The pandemic changed our healthcare behaviors. Planned hospital and doctor visits were reduced while telemedicine, for physical and mental health, increased. As healthcare providers and insurers/payers worked through mass amounts of new data, our health insurance practice was there to help. I have noticed a growing excitement with health insurers around the world exploring these data driven types of capabilities, and I am looking forward to experiencing more of this in my personal life while I help facilitate it in my professional life. Let’s look at some examples.
One of our insurer customers in Africa collected and analyzed data on our platform to quickly focus on their members that were at a higher risk of serious illness from a COVID infection. Since the insurer had limited staff and resources to assist all of their insureds optimally in prevention, they categorized their insureds in segments. These segments were based on risk profiles, and the insurer implemented tailored plans to support each segment. For example, people at high risk for hospitalization upon infection, each received an oxy pulse meter and were asked to either call into a hotline if their measurements were outside of a range, or upload each measurement to a portal. In some cases the device automatically uploaded results and pinged a healthcare provider if the measurements indicated an urgent need.
By using data to identify high risk members and create tailored preventative steps for each of them, mortality was reduced by 60%, per the African health insurer.
Last summer I went camping and contracted poison ivy. Annoying, but no reason to immediately return home, until the rash traveled to my face, very close to my eyes. Not too long ago, my primary care physician would have asked me to come in for diagnosis and treatment. With the advance in telemedicine, I sent her a note on my portal including some photos. After a quick video chat to take a better look, a prescription was waiting for me at the closest pharmacy. It was a fast and painless (except for the itchy rash) process!
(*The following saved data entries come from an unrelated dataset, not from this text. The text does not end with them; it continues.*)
Definition valid_turn (a : turn) s : Prop :=
  match a with
  | Submits _ i _ _ => finished s i
  | Responds _ m => m_type m = MESSAGE_TYPE_RESP ->
      exists resp id, m_message m = Some (Messages.inj (resp : MessageCacheResp)) /\ cr_pId resp = Some id /\ id_ok id
  | Abandons fuel _ => forall xs, pool_holds (sub_pool s) xs -> (length xs < fuel)%nat
  | Collects p => collected s p
  | _ => True
  end.

Definition working s : Prop := exists xs rq sq ts, serves s xs rq sq ts.

Lemma collect_working s p : working s -> collected s p -> working (set_pool s p).
Proof.
  intros (xs & rq & sq & ts & Hs) Hc. destruct (Hc xs (sv_pool _ _ _ _ _ _ _ Hs)) as (xs' & Hp & Hf).
  assert (Hst : forall n j, in_flight n -> in_state (world s) xs n j -> in_state (world (set_pool s p)) xs' n j).
  { intros n j Hn (Hj & x & Hx & Hxn). destruct (Hf j x Hj Hx ltac:(by rewrite Hxn)) as [? ?]. split; [done|]. by exists x. }
  exists xs', rq, sq, ts. split; try kept Hs; try (exact (sv_lock _ _ _ _ _ _ _ Hs)).
  - unfold sub_pool. simpl. by rewrite pool_eta.
  - eapply Forall_impl; [exact (sv_request _ _ _ _ _ _ _ Hs)|]. intros j. apply Hst. by left.
  - eapply Forall_impl; [exact (sv_submit _ _ _ _ _ _ _ Hs)|]. intros j. apply Hst. by right; right.
  - eapply Forall_impl; [exact (sv_times _ _ _ _ _ _ _ Hs)|]. intros t [?|?]; [left|right]; apply Hst; try done; [by left|by right; left].
Qed.

Lemma turn_working a s : working s -> valid_turn a s -> exists s', run_turn a s = inr s' /\ working s'.
Proof.
  intros Hw Hv. pose proof Hw as (xs & rq & sq & ts & Hs). destruct a as [now i fl ok|put_ok|context m|put_ok pushes loc|fuel context|p]; simpl in *.
  - destruct Hv as (x & Hx & Hst & Hr & Hp & Hin).
    destruct (Submit_run nts K now i fl ok s xs rq sq ts x Hs (Hin xs (sv_pool _ _ _ _ _ _ _ Hs)) Hx Hst Hr Hp) as (r & s' & -> & Hres).
    exists s'. split; [done|]. unfold working. destruct (own_parent x || negb ok); [naive_solver|]. destruct (untyped x); [naive_solver|].
    destruct Hres as (h & found & sf & ent & C & _ & _ & _ & _ & _ & _ & Hres). destruct found; naive_solver.
  - destruct (Request_run nts K put_ok s xs rq sq ts Hs) as (s' & -> & Hres). exists s'. split; [done|].
    destruct (list.last rq) as [i|]; [|by subst]. destruct Hres as (x & _ & Hres). unfold working. destruct put_ok; naive_solver.
  - destruct (decide (m_type m = MESSAGE_TYPE_RESP)) as [E|E].
    + destruct (Hv E) as (resp & id & Hm & Hid & Hok).
      destruct (Response_run nts K context m resp id s xs rq sq ts Hs E Hm Hid Hok) as (s' & -> & Hs' & _). exists s'. split; [done|].
      unfold working. eauto.
    + unfold Submission_GlobalCache_Response. destruct (Z.eqb_spec (m_type m) MESSAGE_TYPE_RESP); [done|]. by exists s.
  - destruct (SubmitTurn_run sg nts cfg nuggets_entries K transports tds transports_ok store put_ok pushes loc s xs rq sq ts Hs)
      as (loc' & s' & -> & Hres). exists s'. split; [done|].
    destruct (list.last sq) as [i|]; [|destruct Hres as [-> _]; done]. destruct Hres as (x & _ & _ & _ & Hres). unfold working.
    destruct Hres as [(? & _)|(m & ? & _)]; eauto.
  - assert (Hl : (length (stuck_items (world s) (ctx_address context) xs) < fuel)%nat).
    { specialize (Hv xs (sv_pool _ _ _ _ _ _ _ Hs)). unfold stuck_items. pose proof (length_filter (fun i => stuck (world s) (ctx_address context) i = true) xs). lia. }
    destruct (Abandon_run nts K context fuel s xs rq sq ts 0 Hs Hl) as (s' & -> & Hs' & _). exists s'. split; [done|]. unfold working. eauto.
  - exists (set_pool s p). split; [done|]. by apply collect_working.
Qed.

(** Turns of a submission thread in a row. *)
Fixpoint submit_turns (n : nat) (put_ok : bool) (pushes : allocs) (loc : Z) s : fault + (Z * Sub) :=
  match n with
  | O => inr (loc, s)
  | S n' =>
      match Submission_SubmitTurn sg cfg transports store put_ok pushes loc s with
      | inl e => inl e
      | inr ((_, loc'), s') => submit_turns n' put_ok pushes loc' s'
      end
  end.

(** The callbacks of a sequence of items. *)
Definition callbacks (w : World) (l : list positive) : list (positive * positive) :=
  flat_map (fun i => match x ← w_items w !! i; bp_submittedCallback x with Some f => [(f, i)] | None => [] end) l.

Lemma callbacks_same w w' i l : same_but w w' i -> i ∉ l -> callbacks w' l = callbacks w l.
Proof.
  intros Hw Hi. unfold callbacks. induction l as [|j l IH]; [done|]. cbn [flat_map]. rewrite IH by set_solver. by rewrite (Hw j) by set_solver.
Qed.

Lemma turned_calls put_ok s s' xs rq sq' ts i x loc loc' : w_items (world s) !! i = Some x ->
  turned nts K put_ok s s' xs rq sq' ts i x loc loc' ->
  exists new, sb_calls s' = sb_calls s ++ new /\ map fst new = callbacks (world s) [i].
Proof.
  intros Hx (_ & Ht). assert (Hc : exists n, sb_calls s' = sb_calls (called i (with_status x n) s)).
  { destruct Ht as [(_ & _ & _ & _ & ?)|(m & _ & _ & ? & _)]; eauto. }
  destruct Hc as (n & ->). rewrite called_calls. eexists. split; [done|]. unfold callbacks, call_of. simpl. rewrite Hx. simpl.
  by destruct (bp_submittedCallback x).
Qed.

Lemma submit_turns_run put_ok pushes sq : forall loc s xs rq ts, serves s xs rq sq ts ->
  exists loc' s' xs' new, submit_turns (length sq) put_ok pushes loc s = inr (loc', s') /\ serves s' xs' rq [] ts /\
    sb_calls s' = sb_calls s ++ new /\ map fst new = callbacks (world s) (rev sq).
Proof.
  induction sq as [|i sq IH] using rev_ind; intros loc s xs rq ts Hs.
  { exists loc, s, xs, []. split_and!; try done. by rewrite app_nil_r. }
  rewrite length_app, Nat.add_comm. cbn [length Nat.add submit_turns].
  destruct (SubmitTurn_run sg nts cfg nuggets_entries K transports tds transports_ok store put_ok pushes loc s xs rq _ ts Hs)
    as (loc1 & s1 & -> & Ht). rewrite last_snoc, removelast_last in Ht. destruct Ht as (x & Hx & _ & Ht).
  destruct (turned_calls _ _ _ _ _ _ _ _ _ _ _ Hx Ht) as (new1 & E1 & Hn1). destruct Ht as (Hsame & Ht).
  assert (Hs1 : exists xs1, serves s1 xs1 rq sq ts) by (destruct Ht as [(? & _)|(m & ? & _)]; eauto). destruct Hs1 as (xs1 & Hs1).
  destruct (IH loc1 s1 xs1 rq ts Hs1) as (loc' & s' & xs' & new & -> & Hs' & E & Hn).
  exists loc', s', xs', (new1 ++ new). split_and!; try done; [by rewrite E, E1, <- app_assoc|].
  destruct (NoDup_last _ _ (sv_sq_once _ _ _ _ _ _ _ Hs)) as [_ Hni].
  rewrite rev_app_distr, map_app, Hn1, Hn. rewrite (callbacks_same (world s) (world s1) i); [|done|].
  - unfold callbacks. by rewrite <- flat_map_app.
  - intros Hi. apply Hni. by apply list_elem_of_In, in_rev, list_elem_of_In.
Qed.
End Reach.

(** ** The local cache *)

Section Cache.
Context `{EVPLaws} `{LibUuidLaws}.
Variable nts : list UUIDListNode.
Variable K : nat.
Implicit Types (s : Sub) (C : CacheType -> CACHE) (h : Hash) (d : list Z).

(** The caches of bad and of good hashes hold what the specification says. *)
Definition knows C (bad good : arc item) : Prop := cache_rep K (C BADHASH) bad /\ cache_rep K (C GOODHASH) good.

(** What they tell about a digest; a bad hash comes first. *)
Definition verdict d (bad good : arc item) : option (Z * Z) := match flags d bad with Some v => Some v | None => flags d good end.

Lemma ready_hash x h : ready K x -> item_hash x = Some h -> complete h /\ h_iSize h = Z.of_nat K.
Proof.
  intros (eid & b & id & h' & _ & Hb & Hid & Hph & Hco & HK & _). unfold item_hash, item_id. rewrite Hb. cbn [mbind option_bind].
  rewrite Hid. cbn [mbind option_bind]. rewrite Hph. by intros [= <-].
Qed.

Lemma consult_knows h C bad good : complete h -> h_iSize h = Z.of_nat K -> knows C bad good ->
  exists C', consult h C = Some (match verdict (digest h) bad good with Some (sf, ent) => (true, sf, ent) | None => (false, 0, 0) end, C').
Proof.
  intros Hc HK [Hb Hg]. destruct (hash_key K h Hc HK) as (_ & _ & _ & _ & Hd). unfold consult, verdict.
  rewrite (check_hash K) by done.
  destruct (check_spec K C BADHASH bad (digest h) 0 0 ltac:(done) Hb Hd) as (C1 & -> & _ & _ & Hoth).
  destruct (flags (digest h) bad) as [[sf ent]|]; cbn [answer mbind option_bind]; [by eexists|].
  rewrite (check_hash K) by done. rewrite <- (Hoth GOODHASH) in Hg by done.
  destruct (check_spec K C1 GOODHASH good (digest h) 0 0 ltac:(done) Hg Hd) as (C2 & -> & _).
  destruct (flags (digest h) good) as [[sf ent]|]; cbn [answer mbind option_bind]; by eexists.
Qed.

(** A new answer is what the caches tell afterwards. *)
Lemma learn_knows sf ent d C bad good : length d = K -> knows C bad good -> flags d bad = None -> flags d good = None ->
  exists bad' good', knows (learn K sf ent d C) bad' good' /\
    verdict d bad' good' = Some (Z.land sf (Z.lxor SF_FLAG_CANHAZ SF_FLAG_ALL), ent).
Proof.
  intros Hd [Hb Hg] Fb Fg. unfold learn, answer_type. set (sf' := Z.land sf _).
  destruct (Z.land sf SF_FLAG_BAD != 0).
  - destruct (add_spec K C BADHASH bad d sf' ent ltac:(done) Hb Hd Fb) as (C' & -> & Hr & _ & Ho).
    eexists _, good. split; [split; [exact Hr|by rewrite Ho]|]. unfold verdict. rewrite flags_miss by (done || by destruct Hb as (? & ? & ? & ? & ? & ? & ? & ? & ?)).
    by rewrite decide_True.
  - destruct (add_spec K C GOODHASH good d sf' ent ltac:(done) Hg Hd Fg) as (C' & -> & Hr & _ & Ho).
    eexists bad, _. split; [split; [by rewrite Ho|exact Hr]|]. unfold verdict. rewrite Fb.
    rewrite flags_miss by (done || by destruct Hg as (? & ? & ? & ? & ? & ? & ? & ? & ?)). by rewrite decide_True.
Qed.
End Cache.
However, consider all the data collection, merging, analyzing and storing this simple interaction requires; it’s not so simple. Data needs to be stored for treatment, drug interactions and/or allergies, patient records, compliance, pharmacy, payment and insurance purposes. In this scenario, data sources involved my personal information, health information, medical records, insurance information, pharmacy information, location information and a whole range of consent statements in voice, video, email and structured formats. As a patient, it was a positive experience.
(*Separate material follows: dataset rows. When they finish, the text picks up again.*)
(* ===== verification/CommandProps.v ===== *)
(** * Runs of the commands

    The weakest preconditions of the commands, the states in which a process can take
    commands ([cnc_ok], [node_ok]), what a command does to a context ([react]), what it
    is answered with ([replies]), and the runs of the default hooks, of their dispatch
    and of the lookups in the list of contexts. *)

From S2P Require Import CLib RzbList RzbListProps ListM Hash LibUuid Uuids Ntlv Blocks JsonC JsonBuffer JsonText Messages MessageCodecs CncMessages MessageProps MessageSafety CncThms LocalCache Arc LocalCacheProps CacheThms Entities EntitiesProps EntityThms Command Prelude.

Local Open Scope Z_scope.

(** ** Messages *)

Section Letters.
Context `{EVP} `{LibUuidLaws}.

(** The function neither crashes nor depends on the allocator for what it makes to
    satisfy [P]; when nothing fails it makes something that satisfies [R]. *)
Definition makes {A} (m : M A) (P R : A -> Prop) : Prop :=
  ensures m P /\ exists x, m [] = Some (Some x, []) /\ R x.

(** The nuggets that the headers of [m] name. *)
Definition parsed (m : Message) (r : option (uuid_t * uuid_t)) : Prop :=
  forall o, Message_Get_Nuggets (Some m) o = Some (r, o).

(** The message is of the type, from one nugget to another. *)
Definition letter (t : Z) (source dest : uuid_t) (m : Message) : Prop := m_type m = t /\ parsed m (Some (source, dest)).

Lemma makes_bind {A B} (m : M A) (k : A -> M B) P R P' R' : makes m P R -> (forall x, P x -> ensures (k x) P') ->
  (forall x, R x -> exists y, k x [] = Some (Some y, []) /\ R' y) -> makes (m ≫= k) P' R'.
Proof.
  intros [He (x & E & HR)] Hp Hr. split; [by eapply ensures_bind|]. destruct (Hr x HR) as (y & E' & Hy).
  exists y. split; [|done]. by rewrite (M_bind_ok _ _ _ _ _ E).
Qed.

Lemma Add_Header_total m n v o : some_headers (m_headers m) -> exists ok p o',
  Message_Add_Header (Some n) (Some v) (Some m) o = Some (ok, Some (with_headers m p), o') /\ some_headers p.
Proof.
  intros Hh. destruct (HeaderList_Add_ensures (m_headers m) n v Hh o) as (r & o' & E & Hr).
  pose proof (lift_run _ m o _ _ E) as E'. unfold Message_Add_Header, on_message. cbn [nonnull].
  rewrite (MM_bind_ok _ _ m o n m o eq_refl), (MM_bind_ok _ _ m o v m o eq_refl), (MM_bind_ok _ _ m o m m o eq_refl).
  destruct r as [p|].
  - rewrite (MM_bind_ok _ _ m o p m o' E'). exists true, p, o'. split; [done|]. by apply Hr.
  - rewrite (MM_bind_fail _ _ m o m o' E'). exists false, (m_headers m), o'. split; [by destruct m|done].
Qed.

Lemma with_nuggets_ensures source dest m : some_headers (m_headers m) ->
  ensures (with_nuggets source dest m) (fun m' => exists p, m' = with_headers m p).
Proof.
  intros Hh o. unfold with_nuggets, Message_Add_Directed_Headers.
  destruct (Add_Header_total m MSG_CNC_HEADER_SOURCE (uuid_unparse source) o Hh) as (b1 & p1 & o1 & -> & Hp1). cbn [mbind option_bind].
  destruct (Add_Header_total (with_headers m p1) MSG_CNC_HEADER_DEST (uuid_unparse dest) o1 Hp1) as (b2 & p2 & o2 & -> & Hp2).
  cbn [mbind option_bind]. eexists _, _. split; [reflexivity|]. intros ? [= <-]. by exists p2.
Qed.

Lemma Create_Directed_makes t v zero source dest : makes (Message_Create_Directed t v zero source dest)
  (fun m => m_type m = t /\ m_message m = zero) (fun m => letter t source dest m /\ m_message m = zero).
Proof.
  split.
  - unfold Message_Create_Directed, Message_Create.
    apply ensures_bind with (fun m => some_headers (m_headers m) /\ m_type m = t /\ m_message m = zero).
    + m_step. m_step. { instantiate (1 := fun _ => True). destruct zero; [apply ensures_alloc|by m_step]. } intros [] _.
      m_step; [apply Header_List_ensures|]. intros p Hp. by m_step.
    + intros m [Hh Hm]. eapply ensures_weaken; [by apply with_nuggets_ensures|]. by intros m' (p & ->).
  - destruct (Create_run t v zero) as (p & E & Hp). set (m0 := mkMessage t 0 v p zero None None) in *.
    destruct (with_nuggets_run source dest m0 Hp) as (p1 & E1 & H1'). exists (with_headers m0 p1).
    unfold Message_Create_Directed. rewrite (M_bind_ok _ _ _ _ _ E). split; [done|]. split; [|done]. split; [done|].
    intros o. by apply Get_Nuggets_run.
Qed.

Lemma letter_body t source dest m b : letter t source dest m -> letter t source dest (with_body m b).
Proof. intros [? ?]. by split. Qed.

Lemma letter_codec t source dest m k : letter t source dest m -> letter t source dest (with_codec m k).
Proof. intros [? ?]. by split. Qed.

Lemma Bye_makes id : makes (MessageBye_Initialize id) (fun m => m_type m = MESSAGE_TYPE_BYE) (letter MESSAGE_TYPE_BYE id uuid_null).
Proof.
  eapply makes_bind; [apply (Create_Directed_makes _ _ _ id uuid_null)| |].
  - intros x [Hx _]. by apply ensures_ret.
  - intros x [Hx _]. eexists. split; [reflexivity|]. by apply letter_codec.
Qed.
Sprinting towards digital healthcare
Since last summer we have received many requests from our health insurer customers about enabling use cases that deliver physical or mental care using digital channels. Examples include:
- online group or individual counseling
- smoker cessation programs
- weight loss support
- condition specific exercise programs
- support groups
These use cases go far beyond video conference calls; they include trackers and sensors to support and track health habits and support portals. These programs require a robust data platform, enabling data lakes and automation that can incorporate different data types and formats, in different sizes, streaming or static. Insurers are looking to make their own choice about on-premise or cloud deployments to make this happen, but excellent security, lineage and transparency is an absolute requirement. We at Cloudera love working with our health insurers on enabling these customer care and experience use cases.
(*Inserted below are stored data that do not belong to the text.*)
Lemma dd_table : exists t e, holds nts t [e] [] /\ st_allocs (t_store t) = [] /\ dedicated e = true.
Proof.
  destruct (entity_demo.table_heard [(3%Z, dd)]) as (t & es & Hh & Ht & Ha); [reflexivity|by repeat (apply Forall_cons_2; [done|])|].
  apply Forall2_cons_inv_l in Hh as (e & es' & (l & _ & ->) & Hh & ->). apply Forall2_nil_inv_l in Hh as ->. by exists t, (refreshed entity_demo.nts 100 dd
    (first_hello entity_demo.nts entity_demo.supports (uuid_demo.uuid 3) dd l)).
Qed.

Lemma dd_known t e k : holds nts t [e] [] -> st_allocs (t_store t) = [] -> dedicated e = true -> knows_dispatcher nts (cnc t k) e.
Proof. intros Ht Ha Hd. split; [done|]. exists [e], []. split; [done|]. simpl. by rewrite Hd. Qed.

Lemma ids t k id : has_id (cnc t k) id 1 = bool_decide (uuid_demo.uuid 21 = id) /\ has_id (cnc t k) id 2 = bool_decide (uuid_demo.uuid 22 = id).
Proof. unfold has_id. simpl. destruct (lookup_by_id k) as [-> ->]. done. Qed.

(** A nugget that is not of this process, and the second context. *)
Lemma find_foreign t k l : (l = [1; 2] \/ l = [1] \/ l = []) -> find_first (has_id (cnc t k) (uuid_demo.uuid 9)) l = None.
Proof. destruct (ids t k (uuid_demo.uuid 9)) as [E1 E2]. intros [-> | [-> | ->]]; cbn [find_first]; rewrite ?E1, ?E2; by vm_compute. Qed.

Lemma find_second t k l : (l = [1; 2] \/ l = [2]) -> find_first (has_id (cnc t k) (uuid_demo.uuid 22)) l = Some 2.
Proof. destruct (ids t k (uuid_demo.uuid 22)) as [E1 E2]. intros [-> | ->]; cbn [find_first]; rewrite ?E1, ?E2; by vm_compute. Qed.

Lemma to_all : broadcast uuid_null = true.
Proof. by vm_compute. Qed.

Lemma to_second : broadcast (uuid_demo.uuid 22) = false.
Proof. by vm_compute. Qed.

Definition turn (m : option Message) : NM unit := CommandAndControl_Turn entity_demo.transports (uuid_demo.uuid 0) [] 100 no_hooks m.
End command_demo.

Import command_demo.


Lemma CommandAndControl_Turn_delivers_witness : exists n m n' l1 l2, turn (Some m) n = inr ((), n') /\
  turn_of nts [] m (Some (uuid_demo.uuid 9, uuid_null)) n [1%positive; 2%positive] l1 l2 n'.
Proof.
  destruct two_contexts as (L & HL), dd_table as (t & e & Ht & _).
  destruct (command_of MESSAGE_TYPE_GO None (uuid_demo.uuid 9) uuid_null) as (m & [Em Pm] & _).
  pose proof (CommandAndControl_Turn_delivers nts entity_demo.transports [mkTransport 1 "file"] (uuid_demo.uuid 0) [] 100 cnc_demo.dispatcher no_hooks
    transports_registry named_dispatcher (node L t 0) [1%positive; 2%positive] m (Some (uuid_demo.uuid 9, uuid_null))) as Hd.
  rewrite decide_False in Hd by by rewrite Em. destruct Hd as (n' & l1 & l2 & ? & ?); [by eapply node_sound|apply bodyless_ok; rewrite Em; by vm_compute|done|].
  by exists (node L t 0), m, n', l1, l2.
Defined.
(* ===== verification/Queue.v ===== *)
(** * Queues: src/queue.c

    A queue is a pair of connections to the message broker, one to receive from and one
    to send on.  A receiver takes a delivery and settles it (acknowledges or rejects it)
    later: the settlement is put on a list and sent by the next call that receives, so
    that the connection is used by one thread only.  A settlement names the connection
    of its delivery by a serial number; those of an earlier connection are dropped.

    The client library of the broker (librabbitmq) and the broker are external.  Their
    behaviour is a part of the state, [Net]: the outcomes of the coming calls, the
    deliveries that come, with what the other threads do while the receiver waits, and
    the frames.  What reaches the library is recorded in [nt_log].  A list of outcomes
    that is exhausted stands for success, for a wait it stands for a timeout. *)

From S2P Require Import Prelude CLib RzbList RzbListProps ListM Hash LibUuid Uuids Ntlv Blocks JsonC JsonBuffer JsonText Messages MessageCodecs CncMessages Entities BlockPool Transfer.

Local Open Scope Z_scope.

Definition QUEUE_FLAG_SEND : Z := 1.
Definition QUEUE_FLAG_RECV : Z := 2.
Definition QUEUE_FLAG_EXTERNAL_MODE : Z := 4.
Definition QUEUE_GET_POLL_TIMEOUT_MS : Z := 100.
Definition EIO : Z := 5.
Definition EAGAIN : Z := 11.

(** The numbers of the methods in the protocol: class and method. *)
Definition AMQP_CONNECTION_CLOSE_METHOD : Z := 0x000A0032.
Definition AMQP_CHANNEL_CLOSE_METHOD : Z := 0x00140028.
Definition AMQP_BASIC_CANCEL_METHOD : Z := 0x003C001E.
Definition AMQP_BASIC_RETURN_METHOD : Z := 0x003C0032.
Definition AMQP_BASIC_DELIVER_METHOD : Z := 0x003C003C.
Definition AMQP_BASIC_ACK_METHOD : Z := 0x003C0050.

Definition sg_messageTypeHeaderName : string := "rzb-msg-type".
Definition sg_messageVersionHeaderName : string := "rzb-msg-ver".

(** ** The library and the broker *)

Inductive field_kind := AMQP_FIELD_KIND_UTF8 | AMQP_FIELD_KIND_BYTES | AMQP_FIELD_KIND_OTHER.

(** An entry of a header table.  The bytes of a value have a length and no terminator:
    [te_after] is what follows them in memory. *)
Record amqp_table_entry := mkEntry { te_key : string; te_kind : field_kind; te_bytes : string; te_after : string }.

Record amqp_envelope := mkEnvelope {
  en_delivery_tag : Z;
  en_headers : option (list amqp_table_entry);
  en_body : string
}.

(** A frame: not a method, or the number of one; [fr_tag] is the tag of a delivery. *)
Record amqp_frame := mkFrame { fr_method : option Z; fr_tag : Z }.

(** The result of [amqp_simple_wait_frame_noblock]; with a frame, whether others are
    enqueued after it. *)
Inductive wait_result := WaitTimeout | WaitError | WaitFrame (f : amqp_frame) (enqueued : bool).

(** The reply of [amqp_consume_message]. *)
Inductive consume_reply := Delivered (e : amqp_envelope) | ConsumeTimeout | ConsumeError.

Record MessageSettlement := mkSettlement {
  ms_deliveryTag : Z;
  ms_connectionSerial : Z;
  ms_acknowledge : bool;
  ms_requeue : bool
}.

Global Instance MessageSettlement_eq_dec : EqDecision MessageSettlement.
Proof. solve_decision. Defined.

(** What happens while the receiver waits: the settlements other threads enqueue,
    whether the queue is terminated, and the reply. *)
Record arrival := mkArrival { ar_settlements : list MessageSettlement; ar_terminate : bool; ar_reply : consume_reply }.

(** What is handed to the library, by connection; [E_Refused] is a settlement the
    library refuses. *)
Inductive event :=
  | E_Open (c : positive)
  | E_Close (c : positive)
  | E_Declare (c : positive) (name : option string)
  | E_Bind (c : positive) (exchange key : string)
  | E_Qos (c : positive) (prefetch : Z)
  | E_Consume (c : positive)
  | E_Deliver (c : positive) (tag : Z)
  | E_Ack (c : positive) (tag : Z)
  | E_Reject (c : positive) (tag : Z) (requeue : bool)
  | E_Refused (c : positive)
  | E_Publish (c : positive) (exchange key : string) (headers : list amqp_table_entry) (body : string).

Record Net := mkNet {
  nt_new : list bool;           (* the coming calls of amqp_new_connection *)
  nt_calls : list bool;         (* the coming calls that may fail *)
  nt_arrivals : list arrival;
  nt_frames : list wait_result;
  nt_allocs : allocs;
  nt_next : positive;           (* the next connection *)
  nt_open : gset positive;      (* those that are not destroyed *)
  nt_log : list event
}.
Besides digitalization of use cases that classically were delivered in a non-digital manner, the recent sprint towards digitalization in health has also spurred new use cases. Health trackers, smart watches, phones, t-shirts and other smart clothing, and exercise or medical equipment stream data to healthcare professionals. These devices help us form healthy habits, stick to our training regimes, manage our chronic illnesses, and connect us with urgent or emergency care when needed. I am training for an ultra marathon walking event. During my long hours of training, I have had my Garmin tell me to slow down, start moving, drink water, take a break, dress for the temperature, speed up, and compare my efforts with prior ones. Obviously all of this requires my permission to my health insurer and other providers to use data for specific use cases, and guarantees that this very personal data doesn’t land in the wrong hands.
My device knows me better and lovingly nags me more than my mom used to!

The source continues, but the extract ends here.